About that New York Times Fake Op-Ed

By now you might know who supposedly wrote the fake op-ed, “I Am Part of the Resistance Inside the Trump Administration.”  Subhead: “I work for the president but like-minded colleagues and I have vowed to thwart parts of his agenda and his worst inclinations.”

My guess it’s a couple of mid-level, semi-literate staffers. I’ve written a couple thousand op-eds, and edited many thousands more, and it just doesn’t read right. Consider the first sentence: “President Trump is facing a test to his presidency unlike any faced by a modern American leader.” Worse than the Cuban Missile Crisis? Or Reagan facing a sinking economy and a rising Soviet Union? Or George W. Bush after 9/11? 

Then there’s this: “Don’t get me wrong. There are bright spots that the near-ceaseless negative coverage of the administration fails to capture: effective deregulation, historic tax reform, a more robust military and more.” So what’s the problem?

On foreign policy, Anonymous gripes, “In public and in private, President Trump shows a preference for autocrats and dictators, such as President Vladimir Putin of Russia and North Korea’s leader, Kim Jong-un, and displays little genuine appreciation for the ties that bind us to allied, like-minded nations.”

That’s silly. Did Nixon going to China mean RN embraced Maoism and murdering 60 million Chinese? Today, the Russian president controls 7,000 nuclear weapons, as does the American president. They have to get along. Indeed, the real problem is the moles in and out of Trump’s administration preventing him from improving relations with Putin the way Nixon did with Brezhnev. Perhaps Anonymous, and the New York Times editors, will realize that a nanosecond before a Russian nuke explodes right above their heads.

As to Kim, it wouldn’t surprise me if Anonymous, whoever the coward is, earlier this year was attacking Trump for branding Kim “Little Rocket Man” and boasting of having a bigger nuclear button that could annihilate North Korea. 

Does this fool remember the Singapore summit, where Trump presented Kim a video showing how North Korea, moving toward a freer society, could be prosperous, with condos on the beach and maybe a Trump golf course?

Anonymous whines: “Given the instability many witnessed, there were early whispers within the cabinet of invoking the 25th Amendment, which would start a complex process for removing the president.
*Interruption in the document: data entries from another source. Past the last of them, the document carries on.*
(* ===== verification/Vt100.v ===== *)
(** srv/console2/vt100.c: the VT100 engine of the console server.

  A virtual screen keeps its cells (ushort: character and attribute) in [data]; a
  pointer into it is a cell offset, and an access outside it is a [Fault].  The
  field [next_char_send] is the state of the escape-sequence automaton, an enum of
  the five handlers the C code stores there.  Arithmetic on int wraps around.

  [is_active] and [crtc] stand for the test [cur == active] and the position in the
  cursor registers that console.c:move_cursor writes. *)
From S2P Require Import Prelude LibC.
Import LibC.
Local Open Scope Z_scope.
Local Open Scope c_scope.

Module Vt100.

Inductive handler :=
| std_interpret_char_h | std_interpret_ansi_h | special_reading_ansi_h
| special_ansi_charset_0_h | special_ansi_charset_1_h.
#[global] Instance handler_eq_dec : EqDecision handler.
Proof. solve_decision. Defined.

Record virtscreen := VS {
  rows : Z;
  columns : Z;
  num_bytes : Z;
  data : list Z;
  xpos : Z;
  ypos : Z;
  top_scroll : Z;
  bottom_scroll : Z;
  attrib : Z;
  old_attrib : Z;
  old_xpos : Z;
  old_ypos : Z;
  cur_ansi_number : Z;
  ansi_elements : Z;
  ansi_reading_number : Z;
  ansi_element : list Z;
  next_char_send : handler;
  is_active : bool;
  crtc : Z
}.
(** Marking an entry deleted. *)
Lemma kill_wf ts t j n : ht_wf ts t -> table t !! j = Some n -> live_node n = true ->
  let tbl := <[j := HN (valid n) true (key n) (dsize n) (data n)]> (table t) in
  tbl_wf ts tbl /\ used_slots tbl = used_slots (table t) /\ contents tbl = delete (key n) (contents (table t)) /\
  Z.of_nat (length (live tbl)) + 1 <= used_slots (table t).
Proof.
  intros [] Hj Hn tbl. pose proof hw_tbl0 as []. set (dead := HN (valid n) true (key n) (dsize n) (data n)) in *.
  assert (valid n = true) as Hv by (unfold live_node in Hn; by destruct (valid n)).
  assert (live_node dead = false) as Hdead by (unfold live_node; simpl; by rewrite andb_false_r).
  pose proof (live_kill _ _ _ dead Hj Hn Hdead) as Hp. fold tbl in Hp.
  assert (used_slots tbl = used_slots (table t)) as Eu by (unfold tbl; rewrite (used_set _ _ _ _ Hj); simpl; lia).
  pose proof tw_keys0 as Hnd. rewrite Hp in Hnd. simpl in Hnd. apply NoDup_cons in Hnd as [Hnot Hnd].
  pose proof (lookup_lt_Some _ _ _ Hj) as Hlen.
  assert (forall i, valid_at (table t) i -> valid_at tbl i) as Hkeep.
  { intros i (x & Hx & Hvx). destruct (decide (i = Z.of_nat j)) as [->|Hne].
    - exists dead. split; [|done]. unfold aget, tbl. rewrite decide_True, Nat2Z.id by lia. by apply list_lookup_insert_eq.
    - exists x. split; [|done]. unfold aget, tbl in *. case_decide; [|done]. rewrite list_lookup_insert_ne; [done|lia]. }
  split_and!; [|done| |].
  - constructor; try done.
    + unfold tbl. by rewrite length_insert.
    + lia.
    + intros i x Hx Hvx. destruct (decide (j = i)) as [<-|Hne].
      * unfold tbl in Hx. rewrite list_lookup_insert_eq in Hx by done. injection Hx as <-. simpl in Hvx. congruence.
      * unfold tbl in Hx. rewrite list_lookup_insert_ne in Hx by done. by eapply tw_dirty0.
    + intros i x Hx Hlx. destruct (decide (j = i)) as [<-|Hne].
      * unfold tbl in Hx. rewrite list_lookup_insert_eq in Hx by done. injection Hx as <-. congruence.
      * unfold tbl in Hx. rewrite list_lookup_insert_ne in Hx by done. destruct (tw_reach0 i x Hx Hlx) as (m & Hm & Em & Hvs).
        exists m. split; [done|]. split; [done|]. intros m' Hm'. by apply Hkeep, Hvs.
  - unfold contents. rewrite (list_to_map_proper (live (table t)) (entry n :: live tbl)); [|done|done].
    simpl. rewrite delete_insert_id; [done|]. by apply not_elem_of_list_to_map_1.
  - pose proof (live_le_used (table t)) as Hle. rewrite Hp in Hle. simpl in Hle. lia.
Qed.

(** Shrinking after a removal: the smaller table may have to grow back once. *)
Lemma shrink_ok ts t : ht_wf ts t -> size_index t <> 0 -> Z.of_nat (length (live (table t))) + 1 <= used t ->
  exists ts' t', hashtable_rebuild t (-1) = Ok t' /\ ht_wf ts' t' /\ rebuilt t t' /\ size_index t' <= size_index t.
Proof.
  intros Hw Hi Hlive. pose proof Hw as []. destruct (table_size_facts (size_index t - 1)) as (ts1 & E1 & _ & _); [lia|].
  destruct (rebuild_ok (insert_depth 2) t (-1) (size_index t - 1) ts1
    (fun t0 => (exists ts0, ht_wf ts0 t0) /\ size_index t0 <= size_index t /\ ml_p t0 = ml_p t /\ ml_q t0 = ml_q t))
    as (t' & E & ((ts' & Hw') & Ei & _) & Hr); [lia|done|by destruct hw_tbl0| | |].
  - split_and!; try done; [|simpl; lia]. exists ts1. by apply ht_wf_fresh; [lia|..].
  - intros t0 k d sz ((ts0 & Hw0) & Ei & Ep & Eq) Hk Hlt.
    destruct (decide (size_index t0 = size_index t)) as [Ei0|Hne].
    + assert (ts0 = ts) as -> by (pose proof (hw_ts _ _ Hw0); congruence).
      destruct (insert_nogrow 1 ts t0 k d sz) as (t1 & E2 & Hw1 & Hins & Ei1); [done| |done|].
      { rewrite Ep, Eq. nia. }
      exists t1. split; [done|]. split; [|done]. destruct Hins as (_ & _ & Ep1 & Eq1). split; [by exists ts|split; [lia|split; congruence]].
    + destruct (insert_ok 0 ts0 t0 k d sz) as (ts2 & t1 & E2 & Hw1 & Hins & Ei1); [done|right; lia|done|].
      exists t1. split; [done|]. split; [|done]. destruct Hins as (_ & _ & Ep1 & Eq1). split; [by exists ts2|split; [lia|split; congruence]].
  - by exists ts', t'.
Qed.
But no one wanted to precipitate a constitutional crisis. So we will do what we can to steer the administration in the right direction until – one way or another – it’s over.”
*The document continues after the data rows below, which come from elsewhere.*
(** ** The claims *)

(** C16. The console server keeps ten independent terminals, for streams that are tame (no
  parameter of ten digits, no empty scrolling region: the inputs the engine does not survive).  In
  every state the two threads reach, in any interleaving, while the output thread listens,
  console i holds exactly what a terminal of its own holds after the characters sent to console
  i, be it on the display or not; and whenever the keyboard thread waits for a key, the display
  shows the active console and, in the last row, the status line with its number. *)
Theorem console_terminals tr s (Hr : reach tr s) (Hq : quiet s) (Ht : forall i, (i < 10)%nat -> tame fresh (chars_of i tr) = true) :
  exists a, active s = Some a /\ (a < 10)%nat /\
    (forall i, (i < 10)%nat -> exists v t, con s !! i = Some v /\ send_chars fresh (chars_of i tr) = Ok t /\ terminal (screen s) v = t) /\
    (work s = [] -> exists t, send_chars fresh (chars_of a tr) = Ok t /\
       slice (screen s) 0 1920 = data t /\ slice (screen s) 1920 80 = status_row a).
Proof.
  destruct (reach_inv tr s Hr Hq Ht) as [a [Ha Hrange Hc Hb Hl Hs Hbuf Hwk Ho]]. exists a. split; [exact Ha|]. split; [exact Hrange|]. split.
  - intros i Hi. destruct (lookup_lt_is_Some_2 (con s) i) as [v Hv]; [by rewrite (co_num _ _ _ _ Hc)|].
    exists v, (terminal (screen s) v). split; [done|]. split; [|done]. by apply (co_term _ _ _ _ Hc).
  - intros Hw. rewrite Hw in *. destruct (lookup_lt_is_Some_2 (con s) a) as [v Hv]; [by rewrite (co_num _ _ _ _ Hc)|].
    pose proof (co_term _ _ _ _ Hc _ _ Hv) as Hst. exists (terminal (screen s) v). split; [apply Hst|].
    destruct (terminal_fields _ _ _ _ Hst) as (_ & _ & _ & _ & En & _). split.
    + simpl. unfold cells. rewrite (co_at _ _ _ _ Hc _ _ Hv), En. unfold place_of. by rewrite decide_True.
    + destruct Hb as (m & Hm & [Hat Hterm] & E). assert (m = a) as -> by (by apply E).
      unfold terminal, cells in Hterm. rewrite Hat in Hterm.
      assert (ncells (statbar s) = 80%nat) as Enc by (unfold ncells; injection Hterm as -> -> _; reflexivity). rewrite Enc in Hterm.
      apply (f_equal data) in Hterm. exact Hterm.
Qed.
(** The turns that read the components [ks]. *)
Lemma components_run : forall ks ns m t, holds m ns -> Forall comp_ok ks -> text_at tm t (path_text ks) ->
  (length (dir_text ns) + length (path_text ks) <= cap)%nat ->
  exists m' j, (j <= length (path_text ks))%nat /\ holds m' (resolve ns ks) /\ forall fuel,
    components m s (here ns) tm t (j + fuel) =
    components m' s (here (resolve ns ks)) tm (t + Z.of_nat (length (path_text ks))) fuel.
Proof.
  induction ks as [|k ks IH]; intros ns m t H Hks Ht Hc; cbn [resolve fold_left].
  - exists m, 0%nat. split; [done|]. split; [done|]. intros fuel. simpl. by rewrite Z.add_0_r.
  - apply Forall_cons in Hks as [Hk Hks]. unfold path_text in *. cbn [map concat] in *. rewrite !length_app in *. cbn [length] in *.
    apply text_at_app in Ht as [Hk1 Ht]. rewrite length_app in Ht. cbn [length] in Ht. pose proof (enter_length ns k) as Hel.
    destruct (comp_step m ns k t H Hk Hk1) as (m1 & j1 & Hj1 & Hm1 & E1); [lia|].
    destruct (IH (enter ns k) m1 (t + Z.of_nat (length (comp_text k)) + 1)) as (m2 & j2 & Hj2 & Hm2 & E2);
      [done|done|by rewrite <- Z.add_assoc, <- (Nat2Z.inj_add _ 1)|lia|].
    exists m2, (j1 + j2)%nat. split; [lia|]. split; [done|]. intros fuel. rewrite <- Nat.add_assoc, E1, E2. f_equal. lia.
Qed.

Lemma components_ok ks ns m t fuel : holds m ns -> Forall comp_ok ks -> text_at tm t (path_text ks ++ [0]) ->
  (length (dir_text ns) + length (path_text ks) <= cap)%nat -> (length (path_text ks) < fuel)%nat ->
  exists m', components m s (here ns) tm t fuel = Ok (m', here (resolve ns ks)) /\ holds m' (resolve ns ks).
Proof.
  intros H Hks [Ht H0]%text_at_app Hc Hf. destruct (components_run ks ns m t H Hks Ht Hc) as (m' & j & Hj & Hm' & E).
  exists m'. split; [|done]. replace fuel with (j + S (fuel - j - 1))%nat by lia. rewrite E. cbn [components].
  rewrite (rd_text _ _ _ _ H0). cbn [cbind]. by rewrite decide_True.
Qed.
End concat.

(** ** The claims *)

(** The name of a directory: "/" or "/a/b". *)
Definition dir_name (ns : list (list Z)) : list Z :=
  match ns with [] => [SLASH] | _ => take (length (dir_text ns) - 1) (dir_text ns) end.

Lemma dir_name_snoc ns n : dir_name (ns ++ [n]) = dir_text ns ++ n.
Proof.
  assert (dir_name (ns ++ [n]) = take (length (dir_text (ns ++ [n])) - 1) (dir_text (ns ++ [n]))) as -> by (by destruct ns).
  rewrite dir_text_snoc, app_assoc, length_app. cbn [length].
  replace (length (dir_text ns ++ n) + 1 - 1)%nat with (length (dir_text ns ++ n)) by lia. apply take_app_length.
Qed.

Lemma find_end_ok m str : forall c fuel, str_at m c str -> (length str < fuel)%nat ->
  find_end m c fuel = Ok (c + Z.of_nat (length str)).
Proof.
  induction str as [|x str IH]; simpl; intros c fuel Hs Hf; (destruct fuel as [|fuel]; [lia|]); simpl.
  - rewrite (rd_Some _ _ _ Hs). simpl. f_equal. lia.
  - destruct Hs as (Hx & Hr & Hs). rewrite (rd_Some _ _ _ Hx). simpl. rewrite decide_False by lia.
    rewrite IH by (done || lia). f_equal. lia.
Qed.

Lemma str_at_text m p str : str_at m p str -> text_at m p (str ++ [0]).
Proof.
  revert p. induction str as [|c str IH]; intros p; simpl.
  - intros H. apply text_at_cons. split; [done|]. by intros i x Hi.
  - intros (Hc & _ & H). apply text_at_cons. split; [done|]. by apply IH.
Qed.

Lemma text_str_at m p str : text_at m p str -> aget m (p + Z.of_nat (length str)) = Some 0 ->
  Forall (fun c => 0 < c < 256) str -> str_at m p str.
Proof.
  revert p. induction str as [|c str IH]; intros p Ht H0 Hb; simpl in *; [by rewrite Z.add_0_r in H0|].
  apply text_at_cons in Ht as [Hc Ht]. apply Forall_cons in Hb as [Hr Hb]. split_and!; try done; try lia. apply IH; try done.
  by replace (p + 1 + Z.of_nat (length str)) with (p + Z.of_nat (S (length str))) by lia.
Qed.

Lemma dir_text_bytes ns : Forall name_ok ns -> Forall (fun c => 0 < c < 256) (dir_text ns).
Proof.
  intros H. constructor; [unfold SLASH; lia|]. induction H as [|n ns [Hn _] _ IH]; simpl; [constructor|].
  apply Forall_app. split; [|done]. apply Forall_app. split; [|repeat constructor; unfold SLASH; lia].
  eapply Forall_impl; [done|]. by intros ? [].
Qed.

Lemma resolve_length ks : forall ns,
  (length (dir_text (resolve ns ks)) <= length (dir_text ns) + length (path_text ks))%nat.
Proof.
  induction ks as [|k ks IH]; intros ns; cbn [resolve fold_left]; [lia|]. specialize (IH (enter ns k)).
  pose proof (enter_length ns k). unfold path_text in *. cbn [map concat]. rewrite !length_app. cbn [length]. unfold resolve in *. lia.
Qed.

(** The end of path_concat: the terminator and the trailing '/'. *)
Lemma finish_ok m0 s cap (Hcap : fits m0 s cap) m ns : holds m0 s cap m ns -> (length (dir_text ns) < cap)%nat ->
  exists m', (let! m := wr m (here s ns) 0 in
    if decide (here s ns - 1 <> s) then
      let! x := rd m (here s ns - 1) in if decide (x = SLASH) then wr m (here s ns - 1) 0 else Ok m
    else Ok m) = Ok m' /\ str_at m' s (dir_name ns) /\ (forall q, q < s \/ s + Z.of_nat cap <= q -> aget m' q = aget m0 q).
Proof.
  intros (Ht & El & Hout & Hok) Hlt. pose proof (dir_text_bytes ns Hok) as Hb. unfold here.
  assert (0 <= s /\ s + Z.of_nat (length (dir_text ns)) < Z.of_nat (length m)) as [Hs0 Hin] by (unfold fits in *; lia).
  unfold wr. rewrite aset_in_range by lia. change (u8 0) with 0. cbn [deref cbind].
  set (L := dir_text ns) in *. set (m1 := <[Z.to_nat (s + Z.of_nat (length L)) := 0]> m).
  assert (forall q, q <> s + Z.of_nat (length L) -> aget m1 q = aget m q) as Hne by (intros q Hq; unfold m1; apply aget_insert_ne; lia).
  assert (aget m1 (s + Z.of_nat (length L)) = Some 0) as Hz by (apply aget_insert_eq; lia).
  assert (text_at m1 s L) as Ht1 by (intros i c Hi; rewrite Hne; [by apply Ht|apply lookup_lt_Some in Hi; lia]).
  destruct ns as [|n ns _] using rev_ind.
  - rewrite decide_False by (simpl; lia). exists m1. split; [done|]. split; [by apply text_str_at|].
    intros q Hq. rewrite Hne by lia. by apply Hout.
  - assert (L = dir_text (ns ++ [n])) as EL by done. clearbody L.
    rewrite dir_name_snoc. assert (dir_text ns ++ n <> []) as Hd by done. revert EL Hd. rewrite dir_text_snoc, app_assoc.
    generalize (dir_text ns ++ n). intros d Ed Hd.
    rewrite Ed, length_app in *. cbn [length] in *. apply text_at_app in Ht1 as [Htd Hslash].
    assert (length d <> 0%nat) by (by destruct d).
    replace (s + Z.of_nat (length d + 1) - 1) with (s + Z.of_nat (length d)) by lia. rewrite decide_True by lia.
    rewrite (rd_text _ _ _ _ Hslash). cbn [cbind]. rewrite decide_True by done.
    rewrite aset_in_range by (unfold m1; rewrite length_insert; lia). cbn [deref]. eexists. split; [done|]. split.
    + apply text_str_at; [|apply aget_insert_eq; unfold m1; rewrite length_insert; lia|by apply Forall_app in Hb as [Hb _]].
      intros i c Hi. rewrite aget_insert_ne; [by apply Htd|lia|apply lookup_lt_Some in Hi; lia].
    + intros q Hq. rewrite aget_insert_ne by lia. rewrite Hne by lia. by apply Hout.
Qed.
(** The inner loop of the insertion sort: move the element at [pl] down. *)
Fixpoint sift m (a pl : Z) (fuel : nat) : cres (list A) :=
  match fuel with
  | O => Fault
  | S fuel =>
      if decide (a < pl) then
        let? x := aget m (pl - 1) in
        let? y := aget m pl in
        if decide (cmp x y > 0) then
          let! m := swap m pl (pl - 1) in
          sift m a (pl - 1) fuel
        else Ok m
      else Ok m
  end.

(** The outer loop of the insertion sort, from [pm] on. *)
Fixpoint insertion m (a n pm : Z) (fuel : nat) : cres (list A) :=
  match fuel with
  | O => Fault
  | S fuel =>
      if decide (pm < a + n) then
        let! m := sift m a pm (S (Z.to_nat n)) in
        insertion m a n (pm + 1) fuel
      else Ok m
  end.

Definition insertion_sort m (a n : Z) : cres (list A) := insertion m a n (a + 1) (S (Z.to_nat n)).

(** The choice of the element to partition by. *)
Definition pivot m (a n : Z) : cres Z :=
  let pm := a + n / 2 in
  if decide (n > 7) then
    let pl := a in
    let pn := a + (n - 1) in
    let! (pl, pm, pn) :=
      (if decide (n > 40) then
         let d := n / 8 in
         let! pl := med3 m pl (pl + d) (pl + 2 * d) in
         let! pm := med3 m (pm - d) pm (pm + d) in
         let! pn := med3 m (pn - 2 * d) (pn - d) pn in
         Ok (pl, pm, pn)
       else Ok (pl, pm, pn)) in
    med3 m pl pm pn
  else Ok pm.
For what “instability” would Trump be removed, peace and prosperity? 

And this is ludicrous: “The bigger concern is not what Mr. Trump has done to the presidency but rather what we as a nation have allowed him to do to us. We have sunk low with him and allowed our discourse to be stripped of civility.
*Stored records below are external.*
(** What a walk from the root does: nothing, or a vnode for the inode it found. *)
Definition walked (s : vst) (p : Z) (l : list (Z * list Z)) (str : list Z) (r : option Z) (s' : vst) : Prop :=
  match r with
  | None => s' = s /\ first_named l str None
  | Some v => exists e i sb, first_named l str (Some e) /\ supers s !! p = Some sb /\ inode_index (sb_data sb) e.1 = Some i /\
      v = heap_next s /\ s' = with_vnode s (Vnode e.1 1 p (Some i))
  end.

Lemma elem_drop {A} (x : A) n l : x ∈ drop n l -> x ∈ l.
Proof. intros H. rewrite <- (take_drop n l). apply elem_of_app. by right. Qed.

Lemma named_elem l str e : first_named l str (Some e) -> e ∈ l.
Proof. intros (l1 & l2 & -> & _). apply elem_of_app. right. apply list_elem_of_here. Qed.

Lemma rootfs_walk_ok s p x v y m path str : wf s -> root_of s p x v y -> sb_vops x = rootfs -> str_at m path str ->
  exists n, vwp (rootfs_walk v m path) (walked s p (drop n (inodes_of (sb_data x))) str) s.
Proof.
  intros W [Hx Hv Hy H0 <-] Hf Hs. pose proof (so_data _ _ _ (w_super s W _ x Hx)) as Hd. pose proof (data_names _ _ Hd) as Hn.
  rewrite Hf in Hd. destruct (sb_data x) as [|l|l] eqn:El; try done.
  destruct (w_vnode s W v y Hy) as (sb & i & Hsb & Hi & _). rewrite Hx in Hsb. injection Hsb as <-.
  exists i. unfold rootfs_walk. vgo. rewrite El. eapply vwp_lift; [reflexivity|]. vgo. rewrite rootfs_walk_search, <- skipn_map.
  destruct (search_ok (drop i (inodes_of (RootData l))) m path str) as (r & E & Hr); [by apply Forall_drop|done|].
  eapply vwp_lift; [exact E|]. destruct r as [e|]; simpl.
  - destruct (inode_index_ex (sb_data x) e) as [j Hj]. { rewrite El. eapply elem_drop. by eapply named_elem. }
    vgo. eapply vget_ok; [done|done|]. vgo. exists e, j, x. by rewrite El in *.
  - vgo. done.
Qed.

Lemma bootfs_walk_ok s p x v y m path str : wf s -> root_of s p x v y -> sb_vops x = bootfs -> str_at m path str ->
  vwp (bootfs_walk v m path) (walked s p (inodes_of (sb_data x)) str) s.
Proof.
  intros W [Hx Hv Hy H0 <-] Hf Hs. pose proof (so_data _ _ _ (w_super s W _ x Hx)) as Hd. pose proof (data_names _ _ Hd) as Hn.
  rewrite Hf in Hd. destruct (sb_data x) as [|l|l] eqn:El; try done. unfold bootfs_walk. vgo. rewrite decide_False by lia. vgo. rewrite El.
  eapply vwp_lift; [reflexivity|]. vgo. rewrite bootfs_walk_search.
  destruct (search_ok (inodes_of (BootData l)) m path str) as (r & E & Hr); [done|done|].
  eapply vwp_lift; [exact E|]. destruct r as [e|]; simpl.
  - destruct (inode_index_ex (sb_data x) e) as [j Hj]. { rewrite El. by eapply named_elem. }
    vgo. eapply vget_ok; [done|done|]. vgo. exists e, j, x. by rewrite El in *.
  - vgo. done.
Qed.
(** ** Data in several messages *)

Lemma recv_loop_chunks data : forall f1 f2 k rest, (length data <= f1)%nat -> Z.of_nat (length data) <= 0x1000 * Z.of_nat f2 -> (0 < f2)%nat ->
  k_queue k = map PData (chunk_loop data f1) ++ rest -> recv_loop k (Z.of_nat (length data)) f2 = Ok (data, set_queue k rest).
Proof.
  intros f1 f2. revert data f1. induction f2 as [|f2 IH]; intros data f1 k rest H1 H2 Hpos Hq; [lia|]. cbn [recv_loop].
  destruct (decide (0x1000 < Z.of_nat (length data))) as [Hlt|Hle].
  - destruct f1 as [|f1]; [lia|]. cbn [chunk_loop] in Hq. rewrite decide_True in Hq by done. simpl in Hq.
    unfold recv_data at 1, recv at 1. rewrite Hq. cbn [cbind]. rewrite take_take, Nat.min_id.
    assert (length (drop 4096 data) = length data - 4096)%nat as Hd by by rewrite length_drop.
    specialize (IH (drop 4096 data) f1 (set_queue k (map PData (chunk_loop (drop 4096 data) f1) ++ rest)) rest).
    rewrite Hd in IH. replace (Z.of_nat (length data - 4096)) with (Z.of_nat (length data) - 0x1000) in IH by lia.
    rewrite IH by (lia || done). cbn [cbind]. by rewrite take_drop.
  - assert (chunk_loop data f1 = [data]) as Hch by (destruct f1; [done|cbn [chunk_loop]; by rewrite decide_False]).
    rewrite Hch in Hq. simpl in Hq. unfold recv_data, recv. rewrite Hq. cbn [cbind]. by rewrite take_ge by lia.
Qed.

(** What [_vfs_read] makes of the replies to a read of [data]. *)
Lemma recv_data_ok data k rest count : 0 < Z.of_nat (length data) -> Z.of_nat (length data) <= count ->
  k_queue k = map PData (send_data data) ++ rest ->
  (if decide (Z.of_nat (length data) < 0x1000) then recv_data k count
   else recv_loop k (Z.of_nat (length data)) (S (Z.to_nat (Z.of_nat (length data) / 0x1000)))) = Ok (data, set_queue k rest).
Proof.
  intros Hpos Hc Hq. unfold send_data in Hq. case_decide as Hd.
  - simpl in Hq. unfold recv_data, recv. rewrite Hq. cbn [cbind]. by rewrite take_ge by lia.
  - eapply recv_loop_chunks; [reflexivity| |lia|exact Hq]. pose proof (Z.div_mod (Z.of_nat (length data)) 0x1000 ltac:(lia)).
    pose proof (Z.mod_pos_bound (Z.of_nat (length data)) 0x1000 ltac:(lia)). pose proof (Z.div_pos (Z.of_nat (length data)) 0x1000 ltac:(lia) ltac:(lia)). lia.
Qed.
“Senator John McCain put it best in his farewell letter. All Americans should heed his words and break free of the tribalism trap, with the high aim of uniting through our shared values and love of this great nation.

“We may no longer have Senator McCain. But we will always have his example – a lodestar for restoring honor to public life and our national dialogue. Mr. Trump may fear such honorable men, but we should revere them.”

What a joke. The voters rejected McCain for President at the polls two times, in 2000 and 2008. I always opposed him because his perpetual warmongering really did scare me. In 2008, Obama won specifically as a peace candidate. And in 2016, the McCain-belligerent Hillary also was rejected in favor of the less militaristic Trump. Of all the candidates for president in my lifetime, Hillary and McCain were the only two whom I really wanted to keep away from the nuclear launch codes.

As to “tribalism,” that’s Establishment-speak for attacking what Hillary called the “deplorables” – the regular Americans who constantly have been betrayed by the likes of McCain. He, let us remember, was re-elected to the Senate on a solemn pledge to “Complete the dang fence,” yet back in office kept pushing open borders.

Under Trump, black and Latino unemployment is at the lowest levels ever, incomes are up, and business starts are way up. Blacks approval of Trump, according to the most accurate poll, Rasmussen, is 36%, something unheard of for a Republican since Eisenhower.

This fake op-ed is part of the Establishment’s ongoing assault on Trump. It comes after the five-day obsequies for McCain, when none other than Churchill got only three days.

Then there’s Woodward’s Fake Biography. Mark Steyn, who got an early copy before the Sept. 11 publishing date, pointed out a signs of Trump’s supposedly instability was when he demanded his generals tell him why they couldn’t win wars.

All of this is building up to the mid-term elections in less than two months. If Democrats take over Congress, the Establishment hopes it can oust Trump, and maybe Pence, putting wannabe House Speaker Nancy Pelosi in the Oval Office.

The time to build your bomb shelter is now.